Knowledge Crunching in Your Startup
Fail fast does not mean you must stupidly fail 1 million times in order to converge to success you fool! Do your due diligence mother fucker!
Fail fast or Build-Measure-Learn are the first mottos anybody who’s heard about the Lean Startup paradigm will attempt to apply when they embark into their first startup. However, it is really mind boggling to see how many founders omit to continuously and thoroughly research their domain, their problem, their potential segment, their competition, etc.
Instead of doing their due diligence like a mother fucker(from now on referred to as DYDDMF), misled founders ignore that an early stage startup is not a small version of a large company, and jump straight into optimizing business processes.
The “Lean” of Lean Startup is not about the lean processes used to build your product or service.
Don’t get too busy building your MVP to the point where you forget to challenge your assumptions. Don’t get ecstatic at the idea of being more efficient at implementing processes similar to those in place in large companies. You will waste precious time and resources implementing a Cargo Cult, or a made-up solution, rather than focusing on what really matters: The quest for insights.
The quest for insights is the name of the game, and this is what Build-Measure-Learn is all about.
In that context, “lean” means hacking the fastest ways to learn and discover a business model that is either innovative or disruptive. To implement that framework, the one critical aspect that needs to be sorted out at the very beginning of your company is to build a team of explorers.
Your startup must be made of Knowledge Crunchers.
The term Knowledge Cruncher originates from a software engineering methodology called Domain Driven Design (aka DDD). The main idea is that a project should start with exploring a problem to define a clear domain model. Defining a meaningful domain model should present complexity in its simplest and most meaningful form, which will then result in a faster feedback loop and better code. Those Knowledge Crunchers will continuously do their due diligence. There are no rules whether they should do it on their own, or together; as long as it leads to a collaborative debriefing where all insights are shared and criticized. That being said, the quality of the Knowledge Crunching is not only measured in terms of individual abilities to research, analyse, and share.
Diversity amongst your Knowledge Crunchers is a killer asset
The debriefing session is where the magic of Knowledge Crunching happens. We’ll talk about how that session can be structured in a minute, but it is important to realize that diversity amongst your Knowledge Crunchers will make the exploration phase more organic, and will also make it converge faster towards hidden insights. The intuition behind that idea is that a diverse set of Knowledge Crunchers will increase the likelihood to represent a population that is similar to your customer segment. At this stage, you have laid out your riskiest assumptions, and gathered a team of diverse Knowledge Crunchers that has started to do their due diligence to challenge those assumptions. So what’s next?
UX design workflow is a great way to conduct a Knowledge Crunching session.
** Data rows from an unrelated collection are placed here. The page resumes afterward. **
(** C10: Whatever sources write the clock and in whatever order, the time it gives comes from
    one accepted write: nothing before it was more trusted unless it is an NTP-class
    source, and everything after it was less trusted, or NTP-class within thirty minutes.
    From the instant that write named, where the clock gives exactly its value, the clock
    never runs backwards and keeps the uptime's rate within the plausible error; before
    any such write it says that it is not set. *)
Theorem clock_follows_best_source ws :
  (Forall (fun w => sane w = false) ws /\ forall t, meshtastic_clock_now_epoch_ms t (written ws) = 0) \/
  exists pre w post, ws = pre ++ w :: post /\ sane w = true /\ meshtastic_clock_get_quality (written ws) = cw_q w /\
    Forall (fun w' => sane w' = true -> trust (cw_q w') <= trust (cw_q w) \/ cw_q w = QUALITY_NTP) pre /\
    Forall (gives_way w) post /\
    meshtastic_clock_now_epoch_ms (cw_at' w) (written ws) = cw_epoch w /\
    forall t1 t2, cw_at' w <= t1 <= t2 -> t2 <= cw_at' w + UPTIME_MAX ->
      let r1 := meshtastic_clock_now_epoch_ms t1 (written ws) in
      let r2 := meshtastic_clock_now_epoch_ms t2 (written ws) in
      r1 <= r2 /\ Z.abs ((r2 - r1) - (t2 - t1)) * 1000000000 <= (t2 - t1) * SKEW_MAX_PPB + 1000000000.
Proof.
  destruct (written_wf ws) as [Hwf [[Hf ->]|(pre & w & post & E & Hs & Ha & Hp & Hq)]].
  - left. split; [done|]. intros t. unfold meshtastic_clock_now_epoch_ms. by rewrite read_wf by apply boot_wf.
  - right. exists pre, w, post. destruct Ha as (E1 & E2 & E3 & E4 & E5).
    unfold meshtastic_clock_now_epoch_ms, meshtastic_clock_get_quality. rewrite read_wf by done. unfold checked. rewrite E4.
    do 5 (split; [done|]). split.
    + rewrite reading_exact by (done || unfold ran_on, UPTIME_MAX; lia). rewrite E1, E2, Z.sub_diag, Z.mul_0_l, Z.quot_0_l by lia. destruct clock_skew; lia.
    + intros t1 t2 H1 H2. apply reading_rate; [done|unfold ran_on; rewrite E2; lia..|lia].
Qed.
(* ===== verification/Attachment.v ===== *)
(** * The brain's attachment table (src/src/meshtastic_attachment.c, meshtastic_attachment.h)

    The radios a node hears and sends through: its own as attachment 0 and the heads that
    speak to it in the envelopes of [AttachmentCodec]. Admission and eviction, the ingest of
    envelopes, the wanted presets, the choice of the radio a packet leaves by, and the sends
    to a head. A slot in use is [Some]; a slot given up is zeroed in the code. Every function
    takes its regions under the lock as it comes to them; what other threads do while the
    lock is free is an argument of the functions that leave it and come back. *)
From Stdlib Require Import Sorted.
From S2P Require Import Prelude Sched Contention AttachmentCodec Regions Channels.
Open Scope Z_scope.

Definition MESHTASTIC_PRESET_UNKNOWN : Z := 255.
Definition WANT_RETRY_MS : Z := 5000.
Definition ETIME : Z := 62.
Definition MESHTASTIC_ATTACHMENT_RC_CANCELLED : Z := -128.
Definition MESHTASTIC_ATTACHMENT_ST_TX_ENABLED : Z := 1.
Definition MESHTASTIC_ATTACHMENT_ST_RX_ONLY : Z := 8.
Definition MESHTASTIC_ATTACHMENT_TXF_WANT_RESULT : Z := 1.
Definition MESHTASTIC_ATTACHMENT_POL_HAS_TX_POWER : Z := 1.
Definition MESHTASTIC_PKT_MAX : Z := 255.
Definition WIRE_HEADER_LEN : Z := 16.
Definition WIRE_CHANNEL_OFF : nat := 13.
Definition INT16_MAX : Z := 32767.
Definition INT16_MIN : Z := -32768.
Definition LAG_RING : nat := 16.

Inductive attach_auth := AUTH_NONE | AUTH_PHYSICAL | AUTH_ENCRYPTED.
#[export] Instance auth_eq_dec : EqDecision attach_auth.
Proof. solve_decision. Defined.
Lemma first_undrawable e l :
  Exists (λ m, is_Some (draw_error K e m)) l →
  ∃ l1 m l2 x,
    l = l1 ++ m :: l2 ∧ Forall (well_formed K e) l1 ∧
    draw_error K e m = Some x.
Proof.
  induction l as [|m l IH]; intros Hex; [by inversion Hex|].
  destruct (draw_error K e m) as [x|] eqn:Hd.
  - exists [], m, l, x. split; [done|]. split; [constructor|done].
  - inversion Hex as [? ? [y Hy]|? ? Htail]; subst; [congruence|].
    destruct (IH Htail) as (l1 & m' & l2 & x & -> & Hl1 & Hm').
    exists (m :: l1), m', l2, x. split; [done|]. split; [|done].
    constructor; [|done]. by apply well_formed_draw_error.
Qed.

Lemma display_chat_history_stops w l1 m l2 x :
  session_state w !! "messages" = Some (VList (l1 ++ m :: l2)) →
  Forall (well_formed K (ext w)) l1 → draw_error K (ext w) m = Some x →
  display_chat_history K w =
    (Raise x, extend (transcript l1 ++ shown_before_error m) w).
Proof.
  intros Hs Hl Hm.
  unfold display_chat_history, session_get, iterate, mbind, M_bind.
  rewrite Hs. unfold mret, M_ret. by apply for_each_stops.
Qed.
(** *** The machine *)

(** [suspended] counts the [showAdminMenu] loops on the call stack that
    wait for a callee to return; every other caller returns as soon as
    its callee does, down to [loop]. *)
Record Machine := {
  globals : Globals;
  frame : Frame;
  suspended : nat
}.

Definition goto (m : Machine) (f : Frame) : Machine :=
  {| globals := globals m; frame := f; suspended := suspended m |}.

Definition with_globals (m : Machine) (g : Globals) : Machine :=
  {| globals := g; frame := frame m; suspended := suspended m |}.

Definition call_from_admin (m : Machine) (f : Frame) : Machine :=
  {| globals := globals m; frame := f; suspended := S (suspended m) |}.

(** A function returns: control resumes in the innermost waiting
    [showAdminMenu] loop, or in [loop] when there is none. *)
Definition do_return (m : Machine) : Machine :=
  match suspended m with
  | O => goto m InLoop
  | S n => {| globals := globals m; frame := InAdminMenu; suspended := n |}
  end.

(** Entering a function up to its polling loop. *)
Definition enter_showResetMenu (m : Machine) : Machine * list Event :=
  (goto m InResetMenu, [Show MainMenuScreen]).

Definition enter_showPasswordBox (cb : Callback) (m : Machine)
  : Machine * list Event :=
  (goto m (InPasswordBox cb ""), [Show PasswordPrompt]).

Definition enter_showAdminMenu (m : Machine) : Machine * list Event :=
  (goto m InAdminMenu, [Show AdminMenuScreen]).

Definition enter_showResults (m : Machine) : Machine * list Event :=
  match showResults (EEPROM (globals m)) with
  | Some view => (goto m InResults, [Show (ResultsScreen view)])
  | None => (goto m Panicked, [])
  end.

Definition enter_showGraph (m : Machine) : Machine * list Event :=
  (goto m InGraph, [Show (GraphScreen (showGraph (EEPROM (globals m)) 80))]).

Definition enter_setMaxVoters (m : Machine) : Machine * list Event :=
  let mvx := readIntFromEEPROM (EEPROM (globals m)) 200 in
  (goto m (InSetMaxVoters 0), [Show (SetMaxVotersScreen mvx)]).

Definition enter_showVotingMenu (m : Machine) : Machine * list Event :=
  (goto m (InVotingMenu false),
   [Leds (updateLEDs (EEPROM (globals m))); Show VotingBoothScreen]).

Definition run_resetEEPROM (m : Machine) : Machine * list Event :=
  let g := globals m in
  let '(e, vs) :=
    fold_left (fun '(e, vs) i =>
                 let e := EEPROM_write e (i + 100) 1 in
                 let vs := <[Z.to_nat i := 0]> vs in
                 let e := writeIntToEEPROM e (300 + i * 2) 0 in
                 (e, vs))
              slots (EEPROM g, votes g) in
  let e := EEPROM_commit e in
  let e := writeIntToEEPROM e 200 default_maxVoters in
  let g := {| EEPROM := e; votes := vs;
              enabledCandidates := enabledCandidates g;
              maxVoters := maxVoters g |} in
  let '(m, shown) := enter_showAdminMenu (with_globals m g) in
  (m, Show EepromResetScreen :: Tone eep_rst_tone :: shown).

Definition invoke (cb : Callback) (m : Machine) : Machine * list Event :=
  match cb with
  | showAdminMenu => enter_showAdminMenu m
  | showVotingMenu => enter_showVotingMenu m
  | resetEEPROM => run_resetEEPROM m
  end.

(** *** One polled key in each loop *)

(** [loop]. *)
Definition loop_key (m : Machine) (key : ascii) : Machine * list Event :=
  if char_eq key NUL then (m, [])
  else if char_eq key "1" then enter_showPasswordBox showAdminMenu m
  else if char_eq key "2" then enter_showPasswordBox showVotingMenu m
  else if char_eq key "*" then enter_showResetMenu m
  else (m, []).

(** The loop of [showResetMenu] (the main menu); the line chosen is redrawn
    highlighted before anything else happens. *)
Definition showResetMenu_key (m : Machine) (key : ascii)
  : Machine * list Event :=
  if char_eq key "1" then
    let '(m, shown) := enter_showPasswordBox showAdminMenu m in
    (m, Show (Highlight "1: Admin Mode") :: shown)
  else if char_eq key "2" then
    let '(m, shown) := enter_showPasswordBox showVotingMenu m in
    (m, Show (Highlight "2: Voting Mode") :: shown)
  else if char_eq key "*" then (do_return m, [Show (Highlight "*: Select")])
  else (m, []).

Definition correctPassword : string := "1101".

(** The loop of [showPasswordBox]. *)
Definition showPasswordBox_key (m : Machine) (callbackFunction : Callback)
           (enteredPassword : string) (key : ascii) : Machine * list Event :=
  if char_eq key NUL then (m, [])
  else if char_eq key "*" then
    if (String.length enteredPassword =? 4)%nat then
      if String.eqb enteredPassword correctPassword then
        let '(m, shown) := invoke callbackFunction m in
        (m, Show AccessGranted :: Tone access_tone :: shown)
      else
        (goto m (InPasswordBox callbackFunction ""),
         [Show IncorrectPassword; Tone incorrect_pass_tone])
    else
      (goto m (InPasswordBox callbackFunction ""),
       [Show PasswordMustBe4Digits; Tone incorrect_pass_tone])
  else if char_eq key "#" then
    (goto m (InPasswordBox callbackFunction ""), [Show PasswordPrompt])
  else if (String.length enteredPassword <? 8)%nat
          && char_between "0" "6" key then
    let enteredPassword := (enteredPassword ++ String key "")%string in
    (goto m (InPasswordBox callbackFunction enteredPassword),
     [Show (MaskedInput (String.length enteredPassword))])
  else (m, []).

(** The loop of [showAdminMenu]. *)
Definition showAdminMenu_key (m : Machine) (key : ascii)
  : Machine * list Event :=
  if char_eq key "1" then
    (call_from_admin m InEnableCandidates, [Show EnableCandidatesScreen])
  else if char_eq key "2" then enter_showResults (call_from_admin m InAdminMenu)
  else if char_eq key "3" then enter_setMaxVoters (call_from_admin m InAdminMenu)
  else if char_eq key "4" then
    enter_showPasswordBox resetEEPROM (call_from_admin m InAdminMenu)
  else if char_eq key "#" then enter_showResetMenu m
  else (m, []).

(** The loop of [enableCandidates]. *)
Definition enableCandidates_key (m : Machine) (key : ascii)
  : Machine * list Event :=
  let g := globals m in
  if char_between "1" "6" key then
    let candidateIndex := ord key - ord "1" in
    let toggled := negb (enabledCandidates g !!! Z.to_nat candidateIndex) in
    let enabled := <[Z.to_nat candidateIndex := toggled]> (enabledCandidates g) in
    let leds := updateLEDs (EEPROM g) in
    let e := EEPROM_write (EEPROM g) (100 + candidateIndex)
                          (if toggled then 1 else 0) in
    let e := EEPROM_commit e in
    let g := {| EEPROM := e; votes := votes g;
                enabledCandidates := enabled; maxVoters := maxVoters g |} in
    (with_globals m g,
     [Leds leds; Show EnableCandidatesScreen;
      Show (CandidateToggled (candidateIndex + 1) toggled);
      Leds (updateLEDs e)])
  else if char_eq key "#" then enter_showAdminMenu m
  else (m, []).

(** The loop at the end of [showResults]. *)
Definition showResults_key (m : Machine) (key : ascii)
  : Machine * list Event :=
  if char_eq key "*" then enter_showGraph m
  else if char_eq key "#" then (do_return m, [])
  else (m, []).

(** The loop at the end of [showGraph]. *)
Definition showGraph_key (m : Machine) (key : ascii)
  : Machine * list Event :=
  if char_eq key "#" then enter_showResults m else (m, []).

(** The value [setMaxVoters] stores for the digits entered. *)
Definition committed_maxVoters (tempMaxVoters : Z) : Z :=
  if (tempMaxVoters >=? 1) && (tempMaxVoters <=? 65535)
  then tempMaxVoters else 65535.

(** The loop of [setMaxVoters]. *)
Definition setMaxVoters_key (m : Machine) (tempMaxVoters : Z) (key : ascii)
  : Machine * list Event :=
  let g := globals m in
  if char_between "0" "9" key then
    let tempMaxVoters := wrap32 (tempMaxVoters * 10 + (ord key - ord "0")) in
    (goto m (InSetMaxVoters tempMaxVoters),
     [Show (PendingMaxVoters
              (if (tempMaxVoters >? 0) && (tempMaxVoters <=? 65535)
               then tempMaxVoters else 65535))])
  else if char_eq key "#" then
    let maxVoters := committed_maxVoters tempMaxVoters in
    let e := writeIntToEEPROM (EEPROM g) 200 maxVoters in
    let g := {| EEPROM := e; votes := votes g;
                enabledCandidates := enabledCandidates g;
                maxVoters := maxVoters |} in
    let '(m, shown) := enter_showAdminMenu (with_globals m g) in
    (m, Show SavedScreen :: shown)
  else (m, []).

(** One iteration of the loop of [showVotingMenu]: the globals, the
    value of [inputLocked] and what is displayed. *)
Definition showVotingMenu_key (g : Globals) (inputLocked : bool) (key : ascii)
  : Globals * bool * list Event :=
  let avc := all_votes_count (EEPROM g) in
  let mvc := readIntFromEEPROM (EEPROM g) 200 in
  if char_between "1" "6" key && negb inputLocked then
    let candidateIndex := ord key - ord "1" in
    let candidateAddress := 300 + candidateIndex * 2 in
    if (enabledCandidates g !!! Z.to_nat candidateIndex) && (avc <? mvc) then
      let currentVote := readIntFromEEPROM (EEPROM g) candidateAddress in
      let currentVote := currentVote + 1 in
      let e := writeIntToEEPROM (EEPROM g) candidateAddress currentVote in
      let savedValue := readIntFromEEPROM e candidateAddress in
      if negb (savedValue =? currentVote) then
        (with_EEPROM g e, inputLocked, [Show VoteNotSaved])
      else
        (with_EEPROM g e, true,
         [Show VoteRecorded; Tone buzz; Show (SavedFor (candidateIndex + 1));
          Show VotingBoothScreen; Show UnlockHint])
    else
      (g, inputLocked,
       [Show (if negb (enabledCandidates g !!! Z.to_nat candidateIndex)
              then CandidateDisabled else VoteBoxFull);
        Show VotingBoothScreen])
  else if char_eq key "*" then
    (g, false, [Show VotingBoothScreen; Show UnlockHint])
  else (g, inputLocked, []).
UX designers have been confronted with a very similar challenge to DDD: Taming complexity without simplifying. Indeed, complexity provides power, which means that over-simplifying your domain may strip its power off. What UX designers have been developing for years now is a workflow to help users to solve complicated issues without dealing with complicated interfaces. Explaining the details of a UX design workflow is beyond the scope of this post. Designing a content model for a better UX team is a great example of UX workflow.
Combining the Knowledge Crunching approach from DDD with a UX design workflow is from my experience the most efficient way to continuously do your due diligence as you Build, Measure, and Learn.
Gathering your Knowledge Crunchers to DYDDMF does not mean spending weeks of pure analysis, trying to foresee any possible outcomes of any move possible. It is about collaboratively refining an initial assumption, and making sure that this assumption is not pure ludicrous. This is just another lean step in de-risking your business model, and increasing the focus of the team during each Build-Measure-Learn cycle; one of the core ideas behind the Lean Startup movement.